(** X7: when the backend answers the note request with a 2xx status and a
    JSON object that has no note_id, [create_note] raises KeyError for
    note_id although the POST was sent, and POST /mcp/create_note answers
    500 with the detail Internal server error: 'note_id'. *)
Theorem create_note_missing_note_id (authorization : option string) (user_id : Z)
    (request : CreateNoteRequest) (w : world) (tr : list event)
    (resp : http_response) (result : gmap string json) :
  verify_jwt_token authorization = inr user_id ->
  let r := request_to POST "/notes"
             (Some (note_body user_id (title request) (position_x request)
                      (position_y request) (color request)))
             user_id (now w) in
  transport w r = Responds resp ->
  is_success (resp_status resp) = true ->
  resp_body resp = Some (JObj result) ->
  result !! "note_id" = None ->
  let route := http_create_note verify_jwt_token settings request authorization in
  route w tr = (inl (KeyError "note_id"),
                (tr ++ [ClientCall m_create_note; HttpSend r])%list)
  /\ status_code (fst (serve route w tr)) = 500
  /\ content (fst (serve route w tr))
     = error_envelope "Internal server error: 'note_id'" "INTERNAL_ERROR".
Proof.
  intros Hv r Hresp Hgood Hbody Hmiss route.
  assert (Hrun : route w tr = (inl (KeyError "note_id"),
                               (tr ++ [ClientCall m_create_note; HttpSend r])%list)).
  { subst route. unfold http_create_note.
    rewrite (server_create_note_run _ _ _ _ _ _ w tr Hv). cbv zeta. simpl default.
    fold r. rewrite (fetched_ok _ _ _ _ Hresp Hgood Hbody). simpl. now rewrite Hmiss. }
  split; [exact Hrun|].
  now apply (serve_unexpected _ _ w tr _ Hrun).
Qed.

(** X8: a note that [create_note] returns has exactly the keys note_id,
    title, color, position_x, position_y and message. Its note_id is the
    one in the body of the backend's answer; its title, colour and
    position are the caller's arguments (or their defaults), whatever else
    the backend's answer holds. *)
Theorem create_note_echoes_arguments (authorization : option string) (title : string)
    (position_x position_y color : option string) (w : world) (tr tr' : list event)
    (note : gmap string json) :
  note_of authorization title position_x position_y color w tr = (inr note, tr') ->
  dom note = created_note_keys
  /\ note !! "title" = Some (JStr title)
  /\ note !! "position_x" = Some (JStr (default "0" position_x))
  /\ note !! "position_y" = Some (JStr (default "0" position_y))
  /\ note !! "color" = Some (JStr (default "#FFEB3B" color))
  /\ note !! "message" = Some (JStr "[OK] Nota creata con successo")
  /\ exists (r : http_request) (resp : http_response) (result note_id : json),
       tr' = (tr ++ [ClientCall m_create_note; HttpSend r])%list
       /\ transport w r = Responds resp
       /\ resp_body resp = Some result
       /\ getitem result "note_id" = inr note_id
       /\ note !! "note_id" = Some note_id.
Proof.
  destruct (verify_jwt_token authorization) as [e|user_id] eqn:Hv.
  { unfold server.create_note, mbind, io_bind, lift. rewrite Hv. discriminate. }
  rewrite (server_create_note_run _ _ _ _ _ _ w tr Hv). cbv zeta.
  destruct (fetched w _) as [e|result] eqn:Hf; [discriminate|].
  destruct (getitem result "note_id") as [e|note_id] eqn:Hid; [discriminate|].
  intros [= <- <-].
  destruct (fetched_inv _ _ _ Hf) as (resp & Hresp & _ & Hbody).
  split.
  { unfold created_note, created_note_keys.
    rewrite !dom_insert_L, dom_empty_L. set_solver. }
  unfold created_note.
  do 5 (split; [now simplify_map_eq|]).
  eexists _, resp, result, note_id.
  split; [reflexivity|]. split; [exact Hresp|]. split; [exact Hbody|].
  split; [exact Hid|]. now simplify_map_eq.
Qed.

────────

What is required: From the records above, pull every line that has the string "HttpSend" and copy it.

Your solution:
                (tr ++ [ClientCall m_create_note; HttpSend r])%list)
                               (tr ++ [ClientCall m_create_note; HttpSend r])%list)).
       tr' = (tr ++ [ClientCall m_create_note; HttpSend r])%list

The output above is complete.